Joining elements from nested arrays in JavaScript requires flattening the array structure first. This article explores different approaches to join nested array elements with a semicolon separator.

The Problem

Consider this nested array:

const arr = ['zero', ['one', 'two', 'three', ['four', ['five', 'six', ['seven']]]]];
console.log("Original nested array:", arr);
Original nested array: [ 'zero', [ 'one', 'two', 'three', [ 'four', [Array] ] ] ]
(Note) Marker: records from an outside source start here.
(** One step of calls that do not overlap keeps the pool within the
    capacity, with room for the page of the call that waits. *)
Lemma step_within (opt : option Z) (default : Z) (c : state * list pending)
  (o : op) :
  within opt default c ->
  (if starts_release o
   then match snd c with [] => true | _ :: _ => false end
   else true) = true ->
  within opt default (step opt default c o).
Proof.
  destruct c as [s waiting]. unfold within. cbn [fst snd].
  intros Hc Hstart. destruct o as [|p w|p|p w]; cbn [step].
  - cbn [fst snd]. pose proof (getPage_pool s) as Hget.
    destruct waiting as [|[q|q] [|pd waiting]]; try contradiction; lia.
  - destruct p as [p|].
    + cbn [starts_release] in Hstart.
      destruct waiting as [|pd waiting]; [|discriminate Hstart].
      cbn [fst snd]. apply releasePage_capacity, Hc.
    + exact Hc.
  - cbn [starts_release] in Hstart.
    destruct waiting as [|pd waiting]; [|discriminate Hstart].
    cbn [fst snd app]. unfold release_begin.
    destruct (Z.ltb_spec (Z.of_nat (length (pagePool s)))
                (max_pages opt default)); lia.
  - destruct waiting as [|pd [|pd' waiting]]; try contradiction.
    + exact Hc.
    + cbn [take_pending]. destruct (page_of pd =? p)%nat; [|exact Hc].
      cbn [fst snd]. destruct pd as [q|q].
      * destruct (goto_ok w) eqn:Hgoto.
        -- destruct (release_end_reset q w s Hgoto) as (-> & _).
           rewrite length_app. cbn [length]. lia.
        -- destruct (release_end_reset_fails q w s Hgoto) as (-> & _). lia.
      * destruct (release_end_closing q w s) as (-> & _). exact Hc.
    + destruct pd; contradiction.
Qed.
We need to extract all elements and join them with semicolons to get:

zero;one;two;three;four;five;six;seven;

Using flat() Method (Modern Approach)

The flat(Infinity) method flattens arrays to any depth:

const arr = ['zero', ['one', 'two', 'three', ['four', ['five', 'six', ['seven']]]]];

const joinNestedArray = (nestedArr) => {
    return nestedArr.flat(Infinity).join(';') + ';';
};

console.log(joinNestedArray(arr));
zero;one;two;three;four;five;six;seven;

Using Recursive Approach

For environments without flat() support, use recursion:

const arr = ['zero', ['one', 'two', 'three', ['four', ['five', 'six', ['seven']]]]];

const buildStringRecursive = (arr = [], result = []) => {
    for (let i = 0; i < arr.length; i++) {
        if (Array.isArray(arr[i])) {
            buildStringRecursive(arr[i], result);
        } else {
            result.push(arr[i]);
        }
    }
    return result.join(';') + ';';
};

console.log(buildStringRecursive(arr));
zero;one;two;three;four;five;six;seven;

Using JSON.stringify() Approach

A creative approach using JSON parsing:

const arr = ['zero', ['one', 'two', 'three', ['four', ['five', 'six', ['seven']]]]];

const joinWithJSON = (nestedArr) => {
    return JSON.stringify(nestedArr)
        .replace(/[\[\]"]/g, '')
        .replace(/,/g, ';') + ';';
};

console.log(joinWithJSON(arr));
zero;one;two;three;four;five;six;seven;

Comparison

Method Browser Support Performance Readability
flat(Infinity) ES2019+ Best Excellent
Recursive Universal Good Good
JSON.stringify() Universal Moderate Fair

Conclusion

Use flat(Infinity) for modern environments due to its simplicity and performance. For older browsers, the recursive approach provides reliable cross-platform compatibility.